EXERCISE: Search the material below for "returns" and copy every line where it occurs.

+++

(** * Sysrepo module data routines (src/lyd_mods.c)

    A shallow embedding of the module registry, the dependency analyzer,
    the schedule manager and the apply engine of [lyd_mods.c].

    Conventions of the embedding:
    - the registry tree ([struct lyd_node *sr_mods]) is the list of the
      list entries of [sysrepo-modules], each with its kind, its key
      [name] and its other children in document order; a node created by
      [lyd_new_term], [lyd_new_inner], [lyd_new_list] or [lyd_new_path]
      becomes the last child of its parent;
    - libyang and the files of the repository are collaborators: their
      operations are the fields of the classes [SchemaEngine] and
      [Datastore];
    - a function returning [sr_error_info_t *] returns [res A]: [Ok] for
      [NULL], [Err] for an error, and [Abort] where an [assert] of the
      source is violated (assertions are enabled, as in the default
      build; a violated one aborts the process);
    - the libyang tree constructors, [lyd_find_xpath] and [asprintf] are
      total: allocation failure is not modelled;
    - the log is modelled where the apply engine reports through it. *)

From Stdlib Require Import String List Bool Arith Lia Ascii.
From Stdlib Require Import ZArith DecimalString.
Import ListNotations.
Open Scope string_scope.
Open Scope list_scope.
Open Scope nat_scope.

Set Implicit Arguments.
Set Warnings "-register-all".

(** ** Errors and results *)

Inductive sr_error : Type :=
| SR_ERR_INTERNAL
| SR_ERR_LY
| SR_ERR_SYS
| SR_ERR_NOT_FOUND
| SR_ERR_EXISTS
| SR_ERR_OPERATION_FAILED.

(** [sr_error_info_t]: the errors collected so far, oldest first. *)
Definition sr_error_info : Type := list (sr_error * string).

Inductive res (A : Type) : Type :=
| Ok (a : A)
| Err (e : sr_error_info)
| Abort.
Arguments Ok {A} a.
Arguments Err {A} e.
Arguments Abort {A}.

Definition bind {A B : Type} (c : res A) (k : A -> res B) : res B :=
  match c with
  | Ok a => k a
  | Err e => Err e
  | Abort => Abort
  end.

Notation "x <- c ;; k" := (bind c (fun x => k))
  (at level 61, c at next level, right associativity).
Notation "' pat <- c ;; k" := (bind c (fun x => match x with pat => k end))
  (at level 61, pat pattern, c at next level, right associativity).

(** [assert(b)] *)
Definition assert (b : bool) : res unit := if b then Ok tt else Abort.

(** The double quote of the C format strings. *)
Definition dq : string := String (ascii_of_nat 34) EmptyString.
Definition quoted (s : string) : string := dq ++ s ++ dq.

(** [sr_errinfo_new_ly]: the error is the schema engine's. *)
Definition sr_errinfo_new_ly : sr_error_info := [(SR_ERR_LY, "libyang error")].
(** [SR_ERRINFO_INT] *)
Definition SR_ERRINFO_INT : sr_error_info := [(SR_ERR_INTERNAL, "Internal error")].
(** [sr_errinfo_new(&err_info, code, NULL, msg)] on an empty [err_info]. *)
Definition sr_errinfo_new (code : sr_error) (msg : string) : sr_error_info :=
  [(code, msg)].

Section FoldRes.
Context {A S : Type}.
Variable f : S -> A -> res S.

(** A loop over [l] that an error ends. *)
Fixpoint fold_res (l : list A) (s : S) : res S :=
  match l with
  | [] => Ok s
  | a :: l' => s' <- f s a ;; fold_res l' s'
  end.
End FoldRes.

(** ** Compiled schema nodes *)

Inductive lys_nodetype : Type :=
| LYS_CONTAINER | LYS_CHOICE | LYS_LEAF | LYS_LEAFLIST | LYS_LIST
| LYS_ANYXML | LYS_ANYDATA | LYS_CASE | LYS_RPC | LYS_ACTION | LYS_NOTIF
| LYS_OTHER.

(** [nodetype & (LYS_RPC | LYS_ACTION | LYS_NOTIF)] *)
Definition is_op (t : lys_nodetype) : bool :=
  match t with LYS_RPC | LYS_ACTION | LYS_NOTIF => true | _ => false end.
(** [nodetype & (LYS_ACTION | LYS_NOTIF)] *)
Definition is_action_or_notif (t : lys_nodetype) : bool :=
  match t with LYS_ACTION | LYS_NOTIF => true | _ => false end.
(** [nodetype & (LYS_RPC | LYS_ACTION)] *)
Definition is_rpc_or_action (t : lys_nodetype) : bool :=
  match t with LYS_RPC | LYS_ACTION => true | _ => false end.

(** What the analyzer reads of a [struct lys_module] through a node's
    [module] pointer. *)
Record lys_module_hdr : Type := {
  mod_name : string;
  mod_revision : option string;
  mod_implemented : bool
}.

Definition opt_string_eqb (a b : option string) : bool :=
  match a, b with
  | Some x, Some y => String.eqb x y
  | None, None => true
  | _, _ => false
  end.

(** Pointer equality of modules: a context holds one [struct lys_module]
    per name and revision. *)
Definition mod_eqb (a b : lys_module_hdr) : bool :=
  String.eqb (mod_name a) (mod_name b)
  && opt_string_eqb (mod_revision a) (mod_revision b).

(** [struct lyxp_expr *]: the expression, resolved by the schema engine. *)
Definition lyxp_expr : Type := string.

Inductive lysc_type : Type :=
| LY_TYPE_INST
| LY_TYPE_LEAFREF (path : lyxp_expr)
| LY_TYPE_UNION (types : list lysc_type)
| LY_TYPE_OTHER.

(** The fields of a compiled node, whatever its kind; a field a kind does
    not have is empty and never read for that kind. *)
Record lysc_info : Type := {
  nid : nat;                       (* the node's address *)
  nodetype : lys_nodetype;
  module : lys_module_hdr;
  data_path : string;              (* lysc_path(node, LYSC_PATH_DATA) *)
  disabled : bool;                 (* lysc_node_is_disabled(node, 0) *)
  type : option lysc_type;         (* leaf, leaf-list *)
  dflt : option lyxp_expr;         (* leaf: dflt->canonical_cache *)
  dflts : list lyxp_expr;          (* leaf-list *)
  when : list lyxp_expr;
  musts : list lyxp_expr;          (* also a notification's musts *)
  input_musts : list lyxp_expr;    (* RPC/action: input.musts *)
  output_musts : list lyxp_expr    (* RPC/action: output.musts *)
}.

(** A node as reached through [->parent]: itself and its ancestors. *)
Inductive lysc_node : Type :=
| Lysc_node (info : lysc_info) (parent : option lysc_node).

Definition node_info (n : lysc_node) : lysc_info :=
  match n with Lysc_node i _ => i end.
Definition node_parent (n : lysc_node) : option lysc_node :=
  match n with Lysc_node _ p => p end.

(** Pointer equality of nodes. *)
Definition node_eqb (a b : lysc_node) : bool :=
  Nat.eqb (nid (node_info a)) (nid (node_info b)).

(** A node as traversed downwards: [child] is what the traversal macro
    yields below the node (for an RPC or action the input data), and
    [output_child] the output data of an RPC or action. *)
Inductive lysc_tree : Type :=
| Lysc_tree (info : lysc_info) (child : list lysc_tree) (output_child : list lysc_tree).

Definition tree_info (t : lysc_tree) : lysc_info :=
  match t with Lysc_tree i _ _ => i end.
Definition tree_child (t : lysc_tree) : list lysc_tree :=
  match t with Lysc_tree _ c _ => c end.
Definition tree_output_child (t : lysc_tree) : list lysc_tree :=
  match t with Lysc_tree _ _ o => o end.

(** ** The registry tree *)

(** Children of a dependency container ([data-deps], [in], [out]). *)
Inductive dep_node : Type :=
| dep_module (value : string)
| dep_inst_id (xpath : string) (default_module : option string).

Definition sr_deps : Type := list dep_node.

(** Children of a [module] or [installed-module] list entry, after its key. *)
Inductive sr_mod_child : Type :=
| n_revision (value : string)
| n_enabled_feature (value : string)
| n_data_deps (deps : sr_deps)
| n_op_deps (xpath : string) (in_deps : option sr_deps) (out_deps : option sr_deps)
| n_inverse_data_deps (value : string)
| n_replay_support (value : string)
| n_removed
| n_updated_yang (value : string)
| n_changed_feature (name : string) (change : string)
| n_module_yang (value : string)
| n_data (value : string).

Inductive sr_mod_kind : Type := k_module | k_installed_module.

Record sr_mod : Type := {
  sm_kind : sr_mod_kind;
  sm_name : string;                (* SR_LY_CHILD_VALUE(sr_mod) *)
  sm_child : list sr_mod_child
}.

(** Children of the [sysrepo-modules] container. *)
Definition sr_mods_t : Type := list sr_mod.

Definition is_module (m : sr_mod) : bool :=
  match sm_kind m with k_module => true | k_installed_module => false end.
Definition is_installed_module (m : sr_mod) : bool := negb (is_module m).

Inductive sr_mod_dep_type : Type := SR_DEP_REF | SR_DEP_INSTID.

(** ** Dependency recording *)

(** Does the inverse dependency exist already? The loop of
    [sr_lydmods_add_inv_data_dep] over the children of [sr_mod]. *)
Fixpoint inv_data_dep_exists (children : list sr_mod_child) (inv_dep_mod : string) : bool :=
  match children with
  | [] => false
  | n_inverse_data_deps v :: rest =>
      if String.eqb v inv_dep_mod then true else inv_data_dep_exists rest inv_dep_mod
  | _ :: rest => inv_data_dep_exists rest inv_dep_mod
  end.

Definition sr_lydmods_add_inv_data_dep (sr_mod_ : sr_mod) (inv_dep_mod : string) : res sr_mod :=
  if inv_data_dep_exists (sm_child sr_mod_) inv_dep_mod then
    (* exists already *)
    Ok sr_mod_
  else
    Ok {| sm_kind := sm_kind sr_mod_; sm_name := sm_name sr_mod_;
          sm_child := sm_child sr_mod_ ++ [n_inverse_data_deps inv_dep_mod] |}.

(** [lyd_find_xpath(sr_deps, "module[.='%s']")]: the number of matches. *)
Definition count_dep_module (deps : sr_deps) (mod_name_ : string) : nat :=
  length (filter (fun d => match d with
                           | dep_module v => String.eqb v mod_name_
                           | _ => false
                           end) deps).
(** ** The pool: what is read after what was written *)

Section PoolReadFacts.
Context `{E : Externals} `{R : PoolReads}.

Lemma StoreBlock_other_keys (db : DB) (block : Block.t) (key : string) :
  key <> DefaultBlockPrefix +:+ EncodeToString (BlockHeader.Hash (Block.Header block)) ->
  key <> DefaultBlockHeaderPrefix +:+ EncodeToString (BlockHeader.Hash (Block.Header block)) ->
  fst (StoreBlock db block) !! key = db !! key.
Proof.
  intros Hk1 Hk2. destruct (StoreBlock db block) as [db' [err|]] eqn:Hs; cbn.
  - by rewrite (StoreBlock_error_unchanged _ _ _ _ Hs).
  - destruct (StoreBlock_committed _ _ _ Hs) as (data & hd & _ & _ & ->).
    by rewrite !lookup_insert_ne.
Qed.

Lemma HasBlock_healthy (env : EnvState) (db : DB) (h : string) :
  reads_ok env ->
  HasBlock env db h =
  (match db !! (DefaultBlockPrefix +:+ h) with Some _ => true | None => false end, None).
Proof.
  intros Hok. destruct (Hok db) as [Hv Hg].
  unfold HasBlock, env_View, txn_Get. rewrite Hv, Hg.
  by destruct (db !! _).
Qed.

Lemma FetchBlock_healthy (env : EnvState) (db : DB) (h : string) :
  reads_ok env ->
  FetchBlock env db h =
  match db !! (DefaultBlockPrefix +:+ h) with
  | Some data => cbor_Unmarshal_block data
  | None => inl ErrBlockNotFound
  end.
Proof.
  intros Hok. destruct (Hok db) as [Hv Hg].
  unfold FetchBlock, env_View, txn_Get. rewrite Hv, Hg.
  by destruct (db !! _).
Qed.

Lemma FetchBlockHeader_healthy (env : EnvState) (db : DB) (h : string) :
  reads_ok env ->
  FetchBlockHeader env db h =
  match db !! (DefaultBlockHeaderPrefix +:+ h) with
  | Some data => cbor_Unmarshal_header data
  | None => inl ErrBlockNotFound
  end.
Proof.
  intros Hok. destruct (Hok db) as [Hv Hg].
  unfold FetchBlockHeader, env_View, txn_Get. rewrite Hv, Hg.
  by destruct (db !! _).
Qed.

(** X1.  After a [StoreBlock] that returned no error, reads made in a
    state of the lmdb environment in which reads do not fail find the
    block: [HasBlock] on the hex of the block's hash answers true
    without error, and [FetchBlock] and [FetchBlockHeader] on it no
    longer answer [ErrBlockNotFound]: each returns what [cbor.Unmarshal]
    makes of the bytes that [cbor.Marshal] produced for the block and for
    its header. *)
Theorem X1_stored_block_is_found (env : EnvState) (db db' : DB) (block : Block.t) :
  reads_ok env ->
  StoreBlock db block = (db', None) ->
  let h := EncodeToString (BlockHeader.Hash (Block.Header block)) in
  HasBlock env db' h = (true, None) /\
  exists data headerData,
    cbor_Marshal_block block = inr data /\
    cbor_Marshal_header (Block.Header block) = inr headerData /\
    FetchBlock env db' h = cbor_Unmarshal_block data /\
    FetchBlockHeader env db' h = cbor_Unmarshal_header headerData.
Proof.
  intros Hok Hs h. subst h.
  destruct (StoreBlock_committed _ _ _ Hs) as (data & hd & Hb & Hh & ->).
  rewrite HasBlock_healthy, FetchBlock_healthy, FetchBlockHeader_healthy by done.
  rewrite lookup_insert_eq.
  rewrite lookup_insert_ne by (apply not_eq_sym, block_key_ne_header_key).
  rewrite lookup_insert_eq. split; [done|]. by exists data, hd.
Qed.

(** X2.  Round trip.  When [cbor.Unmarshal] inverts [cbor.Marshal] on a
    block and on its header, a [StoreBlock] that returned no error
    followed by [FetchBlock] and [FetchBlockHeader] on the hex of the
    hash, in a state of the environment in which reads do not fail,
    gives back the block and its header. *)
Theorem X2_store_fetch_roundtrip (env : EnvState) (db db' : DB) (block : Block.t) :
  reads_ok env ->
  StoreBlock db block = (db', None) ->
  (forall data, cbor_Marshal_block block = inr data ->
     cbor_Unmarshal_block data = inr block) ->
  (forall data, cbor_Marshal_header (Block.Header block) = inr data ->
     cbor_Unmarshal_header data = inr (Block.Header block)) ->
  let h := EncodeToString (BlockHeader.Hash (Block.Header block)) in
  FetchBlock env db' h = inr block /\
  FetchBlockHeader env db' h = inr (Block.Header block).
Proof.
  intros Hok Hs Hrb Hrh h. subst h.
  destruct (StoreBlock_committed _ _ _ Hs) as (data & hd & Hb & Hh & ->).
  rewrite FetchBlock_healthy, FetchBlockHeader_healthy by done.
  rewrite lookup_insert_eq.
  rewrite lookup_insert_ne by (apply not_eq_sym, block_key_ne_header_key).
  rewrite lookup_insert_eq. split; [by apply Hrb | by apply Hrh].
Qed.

+++

SOLUTION TO THIS EXERCISE:
    - a function returning [sr_error_info_t *] returns [res A]: [Ok] for
    longer answer [ErrBlockNotFound]: each returns what [cbor.Unmarshal]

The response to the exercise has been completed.